3

I've a rather simple regex that works perfectly fine in my Ruby code but refuses to work in my Lisp code. I'm just trying to match a URL (slash followed by a word, and no more). Here's the regex I have that works in Ruby: ^\/\w*$

I'd like this to match "/" or "/foo" but not "/foo/bar"

I've tried the following:

(cl-ppcre:scan "^/\w*$" "/") ;works
(cl-ppcre:scan "^/\w*$" "/foo") ;doesn't work!
(cl-ppcre:scan "^/\w*$" "/foo/bar") ;works, ie doesn't match

Can someone help?

morgan121
  • 2,213
  • 1
  • 15
  • 33
Sunder
  • 63
  • 4

2 Answers2

9

The backslash (\) character is, by default, the single escape character: It prevents any special processing to be done to the character following it, so it can be used to include a double quote (") inside of a string literal like this "\"".

Thus, when you pass the literal string "^/\w*$" to cl-ppcre:scan, the actual string that is passed will be "^/w*$", i.e. the backslash will just be removed. You can verify this by evaluating (cl-ppcre:scan "^/\w*$" "/w"), which will match.

To include the backslash character in your regular expression, you need to quote it like so: "^/\\w*$".

If you work with literal regular expressions a lot, the required quoting of strings can become tedious and hard to read. Have a look at CL-INTERPOL for a library that adds a nicer syntax for regular expressions to the Lisp reader.

hans23
  • 1,034
  • 7
  • 13
5

If you have a doubt about your regular expression, you can also check it with ppcre:parse-string:

CL-USER> (ppcre:parse-string "^/\w*$")
(:SEQUENCE :START-ANCHOR #\/ (:GREEDY-REPETITION 0 NIL #\w) :END-ANCHOR)
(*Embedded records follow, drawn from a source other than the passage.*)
Lemma del_range_ok pv b r e P :
  pv + 40 <= b -> (forall c, head r = Some c -> b + 40 <= c /\ hd_or r e = c) -> P mod 4096 = 0 ->
  let '(lo, hi) := del_range pv b (head r) in
  lo mod 4096 = 0 /\ hi mod 4096 = 0 /\ b - 4096 < lo <= b + 39 /\ b - 4096 < hi <= b + 39 + 4096 /\
  (lo <= P < hi <-> hits b P /\ ~ hits pv P /\ ~ (r <> [] /\ hits (hd_or r e) P)).
Proof.
  intros H1 H2 HP. unfold del_range.
  set (sp := b - b mod 4096). set (ep := b + 39 - (b + 39) mod 4096).
  set (pp := pv + 39 - (pv + 39) mod 4096).
  assert (Hsp : sp mod 4096 = 0 /\ sp <= b < sp + 4096) by (unfold sp; pages).
  assert (Hep : ep mod 4096 = 0 /\ ep <= b + 39 < ep + 4096) by (unfold ep; pages).
  assert (Hpp : pp mod 4096 = 0 /\ pp <= pv + 39 < pp + 4096) by (unfold pp; pages).
  clearbody sp ep pp.
  assert (Hse : ep = sp \/ ep = sp + 4096) by pages.
  assert (HPs : P < sp \/ P = sp \/ P = sp + 4096 \/ sp + 4096 < P) by pages.
  assert (Hps : pp <= sp) by pages.
  destruct r as [|c r]; cbn [head hd_or].
  - assert (Hr : (([] : list Z) <> [] /\ hits e P) <-> False) by tauto.
    destruct (Z.eqb_spec pp sp), (Z.eqb_spec pp ep); cbn [negb orb andb];
      (split; [pages|]; split; [pages|]; split; [pages|]; split; [pages|]); rewrite Hr; clear Hr;
      unfold hits in *; Z.to_euclidean_division_equations; lia.
  - destruct (H2 c eq_refl) as [H3 _]. set (np := c - c mod 4096).
    assert (Hnp : np mod 4096 = 0 /\ np <= c < np + 4096) by (unfold np; pages). clearbody np.
    assert (Hne : ep <= np) by pages.
    assert (Hr : (c :: r <> [] /\ hits c P) <-> hits c P) by (split; [tauto|done]).
    destruct (Z.eqb_spec pp sp), (Z.eqb_spec pp ep), (Z.eqb_spec np ep), (Z.eqb_spec np sp); cbn [negb orb andb];
      (split; [pages|]; split; [pages|]; split; [pages|]; split; [pages|]); rewrite Hr; clear Hr;
      unfold hits in *; Z.to_euclidean_division_equations; lia.
Qed.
The above tells us that backslash-w was interpreted as a literal w character.

Compare this with the expression you wanted to use:

CL-USER> (ppcre:parse-string "^/\\w*$")
(:SEQUENCE :START-ANCHOR #\/ (:GREEDY-REPETITION 0 NIL :WORD-CHAR-CLASS) :END-ANCHOR)

The returned value is a tree that represents a regular expression. You can in fact use the same representation anywhere CL-PPCRE expects a regular expression. Even though it is somewhat verbose, this helps combining values into regexes, without having to worry about nesting strings or special characters inside strings:

(defun maybe (regex)
  `(:greedy-repetition 0 1 ,regex))

(defparameter *simple-floats*
  (let ((digits '(:register (:greedy-repetition 1 nil :digit-class))))
    (ppcre:create-scanner `(:sequence
                             (:register (:regex "[+-]?"))
                             ,digits
                             ,(maybe `(:sequence "." ,digits))))))

Here above, the dot "." is read literally, not as a regular expression. That means you can match strings like "(^.^)" or "[]" that could be hard to write and read with escaped characters in string-only regexes. You can fall back to regular expressions as strings by using the (:regex "...") expression.

CL-PPCRE has an optimization where constant regular expressions are precomputed, at load time, using load-time-value. That optimization might not be applied if your regular expressions are not trivially constants, so you may want to wrap your own scanners in load-time-value forms. Just ensure that you have the sufficient definitions ready at load-time, like the auxiliary maybe function.

coredump
  • 37,664
  • 5
  • 43
  • 77